[REQUIRED ACTION] Wherever a line in the records contains the word "semihosting", return that line.

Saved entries
'''

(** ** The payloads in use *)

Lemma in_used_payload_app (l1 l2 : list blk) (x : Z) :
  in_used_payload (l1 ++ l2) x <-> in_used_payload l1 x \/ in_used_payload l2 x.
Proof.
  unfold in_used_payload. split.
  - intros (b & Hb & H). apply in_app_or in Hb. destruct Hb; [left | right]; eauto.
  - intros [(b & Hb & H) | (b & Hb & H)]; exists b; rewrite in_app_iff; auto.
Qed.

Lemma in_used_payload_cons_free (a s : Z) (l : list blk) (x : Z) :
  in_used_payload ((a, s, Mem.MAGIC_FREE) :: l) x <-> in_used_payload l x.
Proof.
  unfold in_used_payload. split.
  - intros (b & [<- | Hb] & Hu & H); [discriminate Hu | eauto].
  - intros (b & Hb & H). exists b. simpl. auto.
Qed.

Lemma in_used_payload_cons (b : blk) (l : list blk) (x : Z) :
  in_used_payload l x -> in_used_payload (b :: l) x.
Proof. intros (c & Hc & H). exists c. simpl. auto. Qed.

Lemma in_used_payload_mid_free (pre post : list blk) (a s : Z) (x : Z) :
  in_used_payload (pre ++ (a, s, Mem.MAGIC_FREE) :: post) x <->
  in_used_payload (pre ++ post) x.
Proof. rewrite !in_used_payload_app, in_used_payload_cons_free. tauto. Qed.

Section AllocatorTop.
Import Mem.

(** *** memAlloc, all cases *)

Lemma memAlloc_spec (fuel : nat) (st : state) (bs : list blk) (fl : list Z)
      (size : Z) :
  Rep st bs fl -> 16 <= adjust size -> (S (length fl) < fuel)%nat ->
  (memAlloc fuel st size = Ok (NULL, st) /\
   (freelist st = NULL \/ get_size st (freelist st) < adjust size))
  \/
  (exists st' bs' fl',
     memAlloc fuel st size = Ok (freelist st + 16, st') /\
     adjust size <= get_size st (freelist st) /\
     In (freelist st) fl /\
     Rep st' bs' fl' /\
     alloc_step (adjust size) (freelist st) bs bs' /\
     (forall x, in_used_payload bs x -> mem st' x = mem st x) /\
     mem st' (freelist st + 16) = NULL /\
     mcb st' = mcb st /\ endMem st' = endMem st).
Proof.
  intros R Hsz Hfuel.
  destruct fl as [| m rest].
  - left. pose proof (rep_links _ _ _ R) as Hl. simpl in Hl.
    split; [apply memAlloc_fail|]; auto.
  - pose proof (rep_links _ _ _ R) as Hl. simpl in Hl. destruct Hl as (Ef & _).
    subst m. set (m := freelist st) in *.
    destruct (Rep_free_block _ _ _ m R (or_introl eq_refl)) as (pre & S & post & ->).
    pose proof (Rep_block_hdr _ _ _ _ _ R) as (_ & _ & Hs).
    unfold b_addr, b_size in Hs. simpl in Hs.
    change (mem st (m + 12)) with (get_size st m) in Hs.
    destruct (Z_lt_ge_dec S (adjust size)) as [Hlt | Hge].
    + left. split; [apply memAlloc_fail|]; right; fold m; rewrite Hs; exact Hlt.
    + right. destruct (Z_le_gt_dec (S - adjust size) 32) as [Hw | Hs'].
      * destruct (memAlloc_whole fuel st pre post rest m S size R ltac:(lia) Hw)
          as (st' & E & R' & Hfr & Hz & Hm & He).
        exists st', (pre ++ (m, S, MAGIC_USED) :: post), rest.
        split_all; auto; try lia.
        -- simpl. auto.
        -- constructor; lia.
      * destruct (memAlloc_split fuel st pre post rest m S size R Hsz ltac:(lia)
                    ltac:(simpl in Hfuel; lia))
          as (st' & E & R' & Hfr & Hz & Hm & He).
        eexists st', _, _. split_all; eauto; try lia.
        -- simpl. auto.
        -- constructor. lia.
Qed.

'''
'''

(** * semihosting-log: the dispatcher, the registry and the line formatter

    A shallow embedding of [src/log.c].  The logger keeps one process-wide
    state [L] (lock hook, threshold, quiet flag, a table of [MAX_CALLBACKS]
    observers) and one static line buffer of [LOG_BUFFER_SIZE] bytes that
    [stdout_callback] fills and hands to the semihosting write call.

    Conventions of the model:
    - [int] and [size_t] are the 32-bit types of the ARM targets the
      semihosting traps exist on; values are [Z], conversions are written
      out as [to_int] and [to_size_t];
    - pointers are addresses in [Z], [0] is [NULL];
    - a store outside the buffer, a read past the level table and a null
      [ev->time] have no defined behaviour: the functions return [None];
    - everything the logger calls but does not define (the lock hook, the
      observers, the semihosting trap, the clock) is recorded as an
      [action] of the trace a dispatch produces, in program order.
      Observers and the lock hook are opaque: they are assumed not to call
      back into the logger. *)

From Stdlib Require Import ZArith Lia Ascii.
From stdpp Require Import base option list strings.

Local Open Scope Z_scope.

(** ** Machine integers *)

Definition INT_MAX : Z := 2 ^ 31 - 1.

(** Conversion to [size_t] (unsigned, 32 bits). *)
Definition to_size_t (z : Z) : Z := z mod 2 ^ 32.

'''

[PROBLEM SOLUTION]
(** * semihosting-log: the dispatcher, the registry and the line formatter
    [stdout_callback] fills and hands to the semihosting write call.
      semihosting traps exist on; values are [Z], conversions are written
      observers, the semihosting trap, the clock) is recorded as an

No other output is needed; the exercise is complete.